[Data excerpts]
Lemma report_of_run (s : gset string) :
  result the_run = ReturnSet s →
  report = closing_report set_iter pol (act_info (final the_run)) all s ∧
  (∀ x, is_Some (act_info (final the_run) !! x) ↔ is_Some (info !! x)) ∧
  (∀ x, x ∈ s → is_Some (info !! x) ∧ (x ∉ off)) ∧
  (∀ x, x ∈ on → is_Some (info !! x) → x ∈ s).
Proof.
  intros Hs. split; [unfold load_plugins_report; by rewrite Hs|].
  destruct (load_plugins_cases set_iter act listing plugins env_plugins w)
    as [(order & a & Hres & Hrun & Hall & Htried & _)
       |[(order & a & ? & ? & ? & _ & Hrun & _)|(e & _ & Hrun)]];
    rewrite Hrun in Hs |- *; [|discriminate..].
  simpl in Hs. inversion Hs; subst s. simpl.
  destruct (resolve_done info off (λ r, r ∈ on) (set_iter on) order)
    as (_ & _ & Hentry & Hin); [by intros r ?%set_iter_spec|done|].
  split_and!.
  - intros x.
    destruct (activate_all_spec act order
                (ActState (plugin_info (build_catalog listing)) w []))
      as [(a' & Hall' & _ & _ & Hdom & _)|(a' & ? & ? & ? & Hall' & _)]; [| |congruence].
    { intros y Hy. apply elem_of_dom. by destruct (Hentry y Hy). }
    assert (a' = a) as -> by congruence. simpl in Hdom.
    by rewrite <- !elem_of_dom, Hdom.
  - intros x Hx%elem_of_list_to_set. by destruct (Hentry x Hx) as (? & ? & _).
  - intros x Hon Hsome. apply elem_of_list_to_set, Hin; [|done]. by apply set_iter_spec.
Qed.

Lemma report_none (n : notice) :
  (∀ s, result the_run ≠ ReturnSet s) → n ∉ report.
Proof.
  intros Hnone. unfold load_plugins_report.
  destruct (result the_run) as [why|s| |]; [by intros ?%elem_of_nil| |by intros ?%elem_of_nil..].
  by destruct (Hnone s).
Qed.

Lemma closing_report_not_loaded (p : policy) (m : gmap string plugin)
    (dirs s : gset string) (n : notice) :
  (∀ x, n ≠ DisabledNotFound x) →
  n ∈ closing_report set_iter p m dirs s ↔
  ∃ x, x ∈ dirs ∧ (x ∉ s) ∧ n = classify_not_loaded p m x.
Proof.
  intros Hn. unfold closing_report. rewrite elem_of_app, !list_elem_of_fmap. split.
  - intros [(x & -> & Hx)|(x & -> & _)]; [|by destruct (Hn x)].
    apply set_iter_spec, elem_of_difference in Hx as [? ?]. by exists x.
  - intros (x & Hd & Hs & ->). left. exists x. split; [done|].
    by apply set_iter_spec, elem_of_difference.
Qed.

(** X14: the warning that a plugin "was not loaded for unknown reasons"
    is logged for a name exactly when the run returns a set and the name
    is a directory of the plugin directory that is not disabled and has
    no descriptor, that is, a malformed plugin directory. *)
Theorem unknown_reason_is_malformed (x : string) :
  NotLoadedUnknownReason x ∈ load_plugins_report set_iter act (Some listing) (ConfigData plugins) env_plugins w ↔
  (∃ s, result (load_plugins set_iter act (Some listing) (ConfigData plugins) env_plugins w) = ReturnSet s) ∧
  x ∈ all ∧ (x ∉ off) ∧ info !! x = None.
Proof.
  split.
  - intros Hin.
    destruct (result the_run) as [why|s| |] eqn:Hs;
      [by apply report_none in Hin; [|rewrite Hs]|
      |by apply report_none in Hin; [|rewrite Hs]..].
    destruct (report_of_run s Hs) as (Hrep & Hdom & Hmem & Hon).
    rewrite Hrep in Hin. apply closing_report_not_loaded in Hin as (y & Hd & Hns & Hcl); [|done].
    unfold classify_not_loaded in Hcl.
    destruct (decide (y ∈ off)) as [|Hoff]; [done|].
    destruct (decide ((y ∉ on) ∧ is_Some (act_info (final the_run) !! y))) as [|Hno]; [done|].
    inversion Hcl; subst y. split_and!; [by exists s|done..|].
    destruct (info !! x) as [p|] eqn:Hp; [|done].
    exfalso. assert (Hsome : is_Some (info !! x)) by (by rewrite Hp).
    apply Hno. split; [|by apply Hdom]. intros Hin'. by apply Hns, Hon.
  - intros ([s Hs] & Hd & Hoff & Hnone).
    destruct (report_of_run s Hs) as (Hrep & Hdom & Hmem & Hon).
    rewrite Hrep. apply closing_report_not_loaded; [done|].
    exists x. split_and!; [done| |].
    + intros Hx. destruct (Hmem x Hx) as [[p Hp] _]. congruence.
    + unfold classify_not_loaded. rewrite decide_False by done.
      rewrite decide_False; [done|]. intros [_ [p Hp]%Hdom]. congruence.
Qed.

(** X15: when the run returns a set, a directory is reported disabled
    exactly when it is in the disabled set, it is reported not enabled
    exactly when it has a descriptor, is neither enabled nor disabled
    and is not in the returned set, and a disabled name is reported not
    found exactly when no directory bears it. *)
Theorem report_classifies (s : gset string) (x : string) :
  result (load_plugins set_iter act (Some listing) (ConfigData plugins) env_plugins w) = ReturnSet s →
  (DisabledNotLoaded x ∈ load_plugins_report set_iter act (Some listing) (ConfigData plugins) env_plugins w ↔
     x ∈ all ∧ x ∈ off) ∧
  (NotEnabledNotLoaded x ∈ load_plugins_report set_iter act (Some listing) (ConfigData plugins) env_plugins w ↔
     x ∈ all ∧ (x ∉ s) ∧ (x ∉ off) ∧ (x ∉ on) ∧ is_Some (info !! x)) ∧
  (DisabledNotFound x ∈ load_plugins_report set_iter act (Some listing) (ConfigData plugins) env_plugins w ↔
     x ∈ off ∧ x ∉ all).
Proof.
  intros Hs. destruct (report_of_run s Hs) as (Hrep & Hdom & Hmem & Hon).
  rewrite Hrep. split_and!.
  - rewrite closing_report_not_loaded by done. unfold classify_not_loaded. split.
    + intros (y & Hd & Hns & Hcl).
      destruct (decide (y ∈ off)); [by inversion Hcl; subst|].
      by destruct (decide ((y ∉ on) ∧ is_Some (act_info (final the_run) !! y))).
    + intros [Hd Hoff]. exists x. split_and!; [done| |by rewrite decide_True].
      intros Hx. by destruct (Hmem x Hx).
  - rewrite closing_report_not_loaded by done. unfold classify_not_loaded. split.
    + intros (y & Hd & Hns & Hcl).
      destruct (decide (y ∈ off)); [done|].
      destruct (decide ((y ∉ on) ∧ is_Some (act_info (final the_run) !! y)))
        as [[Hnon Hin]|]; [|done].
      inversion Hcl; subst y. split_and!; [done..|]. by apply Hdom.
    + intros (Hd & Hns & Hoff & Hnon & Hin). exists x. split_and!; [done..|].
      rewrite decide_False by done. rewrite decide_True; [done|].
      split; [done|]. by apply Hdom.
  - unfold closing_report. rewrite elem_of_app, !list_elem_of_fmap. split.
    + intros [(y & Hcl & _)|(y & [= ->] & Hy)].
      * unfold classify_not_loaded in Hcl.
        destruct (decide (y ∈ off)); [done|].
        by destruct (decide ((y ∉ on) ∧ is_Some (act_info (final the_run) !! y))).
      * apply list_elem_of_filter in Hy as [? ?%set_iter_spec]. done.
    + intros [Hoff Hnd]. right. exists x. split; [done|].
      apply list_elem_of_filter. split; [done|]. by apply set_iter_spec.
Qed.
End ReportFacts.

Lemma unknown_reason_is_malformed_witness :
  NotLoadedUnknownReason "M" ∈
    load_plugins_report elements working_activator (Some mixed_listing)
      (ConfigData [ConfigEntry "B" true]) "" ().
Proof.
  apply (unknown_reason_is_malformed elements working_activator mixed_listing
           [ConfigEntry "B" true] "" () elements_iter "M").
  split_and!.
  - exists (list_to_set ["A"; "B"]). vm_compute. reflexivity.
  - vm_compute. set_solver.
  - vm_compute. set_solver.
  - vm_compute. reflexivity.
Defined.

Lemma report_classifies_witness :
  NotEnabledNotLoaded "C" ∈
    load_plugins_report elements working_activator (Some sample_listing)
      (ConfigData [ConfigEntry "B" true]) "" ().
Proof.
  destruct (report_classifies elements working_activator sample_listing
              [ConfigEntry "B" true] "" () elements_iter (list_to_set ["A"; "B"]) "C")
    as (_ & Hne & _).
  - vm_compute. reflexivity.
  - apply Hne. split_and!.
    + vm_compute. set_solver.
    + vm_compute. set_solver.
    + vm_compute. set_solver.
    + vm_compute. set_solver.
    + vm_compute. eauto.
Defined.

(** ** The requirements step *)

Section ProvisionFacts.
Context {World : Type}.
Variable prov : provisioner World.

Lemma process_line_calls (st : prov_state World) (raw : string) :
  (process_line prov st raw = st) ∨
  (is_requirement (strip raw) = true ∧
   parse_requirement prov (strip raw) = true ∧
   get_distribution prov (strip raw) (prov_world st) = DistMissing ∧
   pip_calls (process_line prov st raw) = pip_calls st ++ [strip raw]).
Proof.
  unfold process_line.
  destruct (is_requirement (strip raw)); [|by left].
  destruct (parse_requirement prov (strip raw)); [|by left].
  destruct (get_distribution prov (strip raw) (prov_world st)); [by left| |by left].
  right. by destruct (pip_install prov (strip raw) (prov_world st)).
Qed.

**Instructions for the task:** When you reach the line holding "- intros (x" in the records above, begin reproducing exactly, stop after the line holding "Theorem unknown_reason_is_malformed (x", and output nothing else.

**Your solution:**
  - intros (x & Hd & Hs & ->). left. exists x. split; [done|].
    by apply set_iter_spec, elem_of_difference.
Qed.

(** X14: the warning that a plugin "was not loaded for unknown reasons"
    is logged for a name exactly when the run returns a set and the name
    is a directory of the plugin directory that is not disabled and has
    no descriptor, that is, a malformed plugin directory. *)
Theorem unknown_reason_is_malformed (x : string) :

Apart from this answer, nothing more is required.